あの子はいくつなのかしら。台所に立ったミセス・ミラーは、いちごジャムのびんの封を開け、パンを四切れ切った。ミルクをコップに注ぐと、ひと息置くことにして、煙草に火をつけた。それにしても、あの子はどうしてここに来たんだろう。マッチを持っている手がぶるぶる震えているのを、見入られたように見つめていたので、指先がやけどしそうになった。カナリアが鳴いている。朝だけ、ほかの時間帯には決して出さないような声でさえずっている。「ミリアム」ミセス・ミラーは呼んだ。「ミリアム、トミーにはかまったりしないで、って言ったでしょう?」返事はない。もう一度呼んだ。聞こえてきたのはカナリアの鳴き声だけだった。煙草をひとくち吸って、自分がフィルターチップの側に火をつけてしまったのに気がついた。まったく、もう、カッとしちゃいけないわ。

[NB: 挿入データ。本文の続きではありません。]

(** The visit of a range statement adds two nodes: the [ForRangeStmt]
    parent under the current ancestor, and below it the [RangeStmt] node,
    which becomes the current ancestor. *)
Lemma range_visit e key value tok x body :
  stack_ok e ->
  exists e' parent child,
    visit e (Some (ast.RangeStmt key value tok x body)) = Returns e'
    /\ node_at e' (length (heap (mem e))) = Some parent
    /\ kind parent = ForRangeStmt /\ action parent = Nop
    /\ anc parent = top (st e)
    /\ Child parent = [S (length (heap (mem e)))]
    /\ node_at e' (S (length (heap (mem e)))) = Some child
    /\ kind child = RangeStmt /\ action child = Range
    /\ anc child = Some (length (heap (mem e)))
    /\ top (st e') = Some (S (length (heap (mem e)))).
Proof.
  intros Hs. rewrite visit_RangeStmt.
  destruct (rangePushed_node_child e) as (cn & Hcn & Hk & Ha & Hanc & _).
  eexists _, _, cn. split; [reflexivity|].
  split; [apply rangePushed_node_parent, top_fresh, Hs|].
  repeat (split; [reflexivity|]).
  split; [assumption|]. repeat (split; [assumption|]).
  rewrite rangePushed_st. apply top_push.
Qed.

Lemma Ast_ranges ParseFile src f :
  ParseFile src = inr f ->
  exists l,
    Ast ParseFile src = Returns l
    /\ forall p nd,
        l_heap l !! p = Some nd -> kind nd = ForRangeStmt ->
        exists c cn,
          Child nd = [c] /\ l_heap l !! c = Some cn
          /\ kind cn = RangeStmt /\ action cn = Range /\ anc cn = Some p.
Proof.
  intros Hp.
  destruct (Ast_returns ParseFile src f Hp) as (e & (_ & Hr & _) & ->).
  eexists. split; [reflexivity|]. exact Hr.
Qed.

(** C6.  The visit of a range statement creates a [ForRangeStmt] node, for
    which the syntax tree has no node of its own, and a [RangeStmt] node
    with the [Range] action as its child; and in the arena [Ast] returns,
    every [ForRangeStmt] node has exactly one child, which is a
    [RangeStmt] node with the [Range] action and has it as ancestor. *)
Theorem range_stmt_lowering :
  (forall e key value tok x body,
      stack_ok e ->
      exists e' parent child,
        visit e (Some (ast.RangeStmt key value tok x body)) = Returns e'
        /\ node_at e' (length (heap (mem e))) = Some parent
        /\ kind parent = ForRangeStmt /\ action parent = Nop
        /\ anc parent = top (st e)
        /\ Child parent = [S (length (heap (mem e)))]
        /\ node_at e' (S (length (heap (mem e)))) = Some child
        /\ kind child = RangeStmt /\ action child = Range
        /\ anc child = Some (length (heap (mem e)))
        /\ top (st e') = Some (S (length (heap (mem e)))))
  /\ (forall ParseFile src f,
        ParseFile src = inr f ->
        exists l,
          Ast ParseFile src = Returns l
          /\ forall p nd,
              l_heap l !! p = Some nd -> kind nd = ForRangeStmt ->
              exists c cn,
                Child nd = [c] /\ l_heap l !! c = Some cn
                /\ kind cn = RangeStmt /\ action cn = Range
                /\ anc cn = Some p).
Proof.
  split.
  - apply range_visit.
  - apply Ast_ranges.
Qed.

Lemma range_stmt_lowering_witness :
  (exists e',
      visit initial
        (Some (ast.RangeStmt None None token.ILLEGAL (ast.Ident "a")
                 (ast.BlockStmt [])))
      = Returns e'
      /\ (kind <$> heap (mem e')) = [ForRangeStmt; RangeStmt]
      /\ top (st e') = Some 1%nat)
  /\ exists l nd c cn,
      Ast parseSample sampleSrc = Returns l
      /\ l_heap l !! 17%nat = Some nd /\ kind nd = ForRangeStmt
      /\ Child nd = [c] /\ l_heap l !! c = Some cn
      /\ kind cn = RangeStmt /\ action cn = Range /\ anc cn = Some 17%nat.
Proof.
  destruct range_stmt_lowering as [Hvisit Hast].
  split.
  - destruct (Hvisit initial None None token.ILLEGAL (ast.Ident "a")
                (ast.BlockStmt []))
      as (e' & parent & child & Hv & _ & _ & _ & _ & _ & _ & _ & _ & _ & Htop).
    { intros p Hp. apply elem_of_nil in Hp. contradiction. }
    exists e'. split; [exact Hv|]. split; [|exact Htop].
    vm_compute in Hv. injection Hv as <-. reflexivity.
  - destruct (Hast parseSample sampleSrc sampleFile eq_refl) as (l & Hl & Hr).
    assert (Hnd : exists nd, l_heap l !! 17%nat = Some nd /\ kind nd = ForRangeStmt).
    { vm_compute in Hl. injection Hl as <-. eexists. split; reflexivity. }
    destruct Hnd as (nd & Hnd & Hk).
    destruct (Hr 17%nat nd Hnd Hk) as (c & cn & H).
    exists l, nd, c, cn. tauto.
Defined.

(** ** The package loader *)

Lemma otherName_Some A files :
  (exists g, g ∈ files /\ Loader.package g <> A) ->
  exists B,
    Loader.otherName A files = Some B /\ B <> A
    /\ exists g, g ∈ files /\ Loader.package g = B.
Proof.
  induction files as [|f files IH]; intros (g & Hg & Hne).
  - apply elem_of_nil in Hg. contradiction.
  - simpl. destruct (String.eqb (Loader.package f) A) eqn:Hf.
    + apply String.eqb_eq in Hf.
      apply elem_of_cons in Hg as [->|Hg]; [contradiction|].
      destruct IH as (B & HB & HBA & g' & Hg' & Hp); [eauto|].
      exists B. split; [assumption|]. split; [assumption|].
      exists g'. split; [apply list_elem_of_further; assumption|assumption].
    + apply String.eqb_neq in Hf.
      exists (Loader.package f). split; [reflexivity|].
      split; [assumption|]. exists f. split; [apply list_elem_of_here|reflexivity].
Qed.

Lemma mixed_directory_fails notFound fs modcache R Q P pos dir files :
  Loader.resolve fs modcache R Q P = Some dir ->
  fs dir = Some files ->
  (exists f1 f2,
      f1 ∈ files /\ f2 ∈ files /\ Loader.package f1 <> Loader.package f2) ->
  exists A B,
    A <> B
    /\ (exists fa, fa ∈ files /\ Loader.package fa = A)
    /\ (exists fb, fb ∈ files /\ Loader.package fb = B)
    /\ Loader.import notFound fs modcache R Q P pos
       = inl (strconv.Itoa (Loader.line pos) +:+ ":"
              +:+ strconv.Itoa (Loader.col pos)
              +:+ ": import " +:+ Loader.quote +:+ Loader.showPath P
              +:+ Loader.quote +:+ " error: found packages " +:+ A
              +:+ " and " +:+ B +:+ " in " +:+ Loader.showPath dir).
Proof.
  intros Hres Hfs (f1 & f2 & H1 & H2 & Hne).
  destruct files as [|f files]; [apply elem_of_nil in H1; contradiction|].
  destruct (otherName_Some (Loader.package f) files)
    as (B & HB & HBA & g & Hg & Hgp).
  { apply elem_of_cons in H1 as [->|H1]; apply elem_of_cons in H2 as [->|H2].
    - contradiction.
    - exists f2. split; [assumption|congruence].
    - exists f1. split; [assumption|assumption].
    - destruct (String.eqb_spec (Loader.package f1) (Loader.package f)) as [E|E].
      + exists f2. split; [assumption|congruence].
      + exists f1. split; assumption. }
  exists (Loader.package f), B. split; [congruence|].
  split; [exists f; split; [apply list_elem_of_here|reflexivity]|].
  split; [exists g; split; [apply list_elem_of_further; assumption|assumption]|].
  unfold Loader.import, Loader.load. rewrite Hres, Hfs.
  unfold Loader.loadDir. rewrite HB.
  unfold Loader.importError, Loader.quote. reflexivity.
Qed.

Lemma pkg9_import notFound :
  Loader.import notFound Loader.pkg9 None ["_pkg9"] ["_pkg9"] Loader.fooPkg
                (Loader.mkPos 1 21)
  = inl Loader.pkg9Message.
Proof. reflexivity. Qed.

(** C9.  When the import path resolves to a directory in which two files
    declare different package names, the import fails and the host gets
    the message [<line>:<col>: import "<path>" error: found packages <A>
    and <B> in <dir>], with two different names [A] and [B] that files of
    the directory declare.  For the workspace [_pkg9/], the import of
    [github.com/foo/pkg] at line 1, column 21 gives the message
    [1:21: import "github.com/foo/pkg" error: found packages pkg and
    pkgfalse in _pkg9/src/github.com/foo/pkg]. *)
Theorem mixed_packages_error :
  (forall notFound fs modcache R Q P pos dir files,
      Loader.resolve fs modcache R Q P = Some dir ->
      fs dir = Some files ->
      (exists f1 f2,
          f1 ∈ files /\ f2 ∈ files
          /\ Loader.package f1 <> Loader.package f2) ->
      exists A B,
        A <> B
        /\ (exists fa, fa ∈ files /\ Loader.package fa = A)
        /\ (exists fb, fb ∈ files /\ Loader.package fb = B)
        /\ Loader.import notFound fs modcache R Q P pos
           = inl (strconv.Itoa (Loader.line pos) +:+ ":"
                  +:+ strconv.Itoa (Loader.col pos)
                  +:+ ": import " +:+ Loader.quote +:+ Loader.showPath P
                  +:+ Loader.quote +:+ " error: found packages " +:+ A
                  +:+ " and " +:+ B +:+ " in " +:+ Loader.showPath dir))
  /\ (forall notFound,
        Loader.import notFound Loader.pkg9 None ["_pkg9"] ["_pkg9"]
                      Loader.fooPkg (Loader.mkPos 1 21)
        = inl ("1:21: import " +:+ Loader.quote +:+ "github.com/foo/pkg"
               +:+ Loader.quote
               +:+ " error: found packages pkg and pkgfalse in _pkg9/src/github.com/foo/pkg")).
Proof.
  split.
  - apply mixed_directory_fails.
  - apply pkg9_import.
Qed.

Lemma mixed_packages_error_witness :
  exists A B,
    A <> B
    /\ Loader.import (fun _ => "") Loader.pkg9 None ["_pkg9"] ["_pkg9"]
                     Loader.fooPkg (Loader.mkPos 1 21)
       = inl ("1:21: import " +:+ Loader.quote +:+ "github.com/foo/pkg"
              +:+ Loader.quote +:+ " error: found packages " +:+ A
              +:+ " and " +:+ B +:+ " in _pkg9/src/github.com/foo/pkg").
Proof.
  destruct mixed_packages_error as [Hgen _].
  destruct (Hgen (fun _ => "") Loader.pkg9 None ["_pkg9"] ["_pkg9"]
              Loader.fooPkg (Loader.mkPos 1 21)
              ["_pkg9"; "src"; "github.com"; "foo"; "pkg"]
              [Loader.mkSource "pkg" "package pkg";
               Loader.mkSource "pkgfalse" "package pkgfalse"])
    as (A & B & Hne & _ & _ & Himp).
  - reflexivity.
  - reflexivity.
  - eexists _, _. split; [apply list_elem_of_here|].
    split; [apply list_elem_of_further, list_elem_of_here|].
    simpl. discriminate.
  - exists A, B. split; [exact Hne|exact Himp].
Defined.

(** * Further properties of the lowering *)

(** ** What one visit creates *)

Ltac in_plain := solve [repeat constructor].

食べ物をお盆にのせて持っていき、コーヒー・テーブルに並べた。すぐ、鳥かごに目をやったのだが、夜にかけておくカヴァーはかかったままだ。なのにトミーはさえずっている。奇妙な胸騒ぎを覚えた。部屋には誰もいない。ミセス・ミラーはベッドルームに続く小部屋に入っていった。戸口で息を呑んだ。

「あなた、何をしてるの」

見上げるミリアムの目は、何か尋常ではない色が浮かんでいた。机の脇に立って、手前の宝石箱の蓋が開いている。しばらくミセス・ミラーに目を据えて、なんとか目を淡そうとして、にっこりわらった。「たいしていいものはないのね」と言った。「だけど、わたし、これ、好き」その手にはカメオのブローチがのっていた。「かわいいもの」

「戻したほうがいいみたいよ」ミセス・ミラーはそう言うと、急に支えなしでは立っていられないような気がした。ドアの枠によりかかる。頭が重くなり、鼓動を打つ心臓にも、圧力が加わったように思える。明かりは故障でもしたかのように、ちらついているような気がする。「やめて、お嬢さん。これは主人がくれたものなの」

「だけどきれいなんだもの、わたし、ほしいわ。もらってもいいでしょ」

立ったままミセス・ミラーは、ともかくブローチを取り戻せそうなせりふを、必死になって考えようとしていたが、ここにはミリアムを翻意させることができるような人間は、誰もいないことに気がついた。自分はたった一人だ。長いこと、頭に浮かんだこともないことだった。そのことが、呆然とするほど重くのしかかる。だが、鳴りを潜めるこの街の自分の部屋で、無視することもさからうこともできないその証拠なら、いくらでもあるのだ、と驚くほどはっきりと気がついていた。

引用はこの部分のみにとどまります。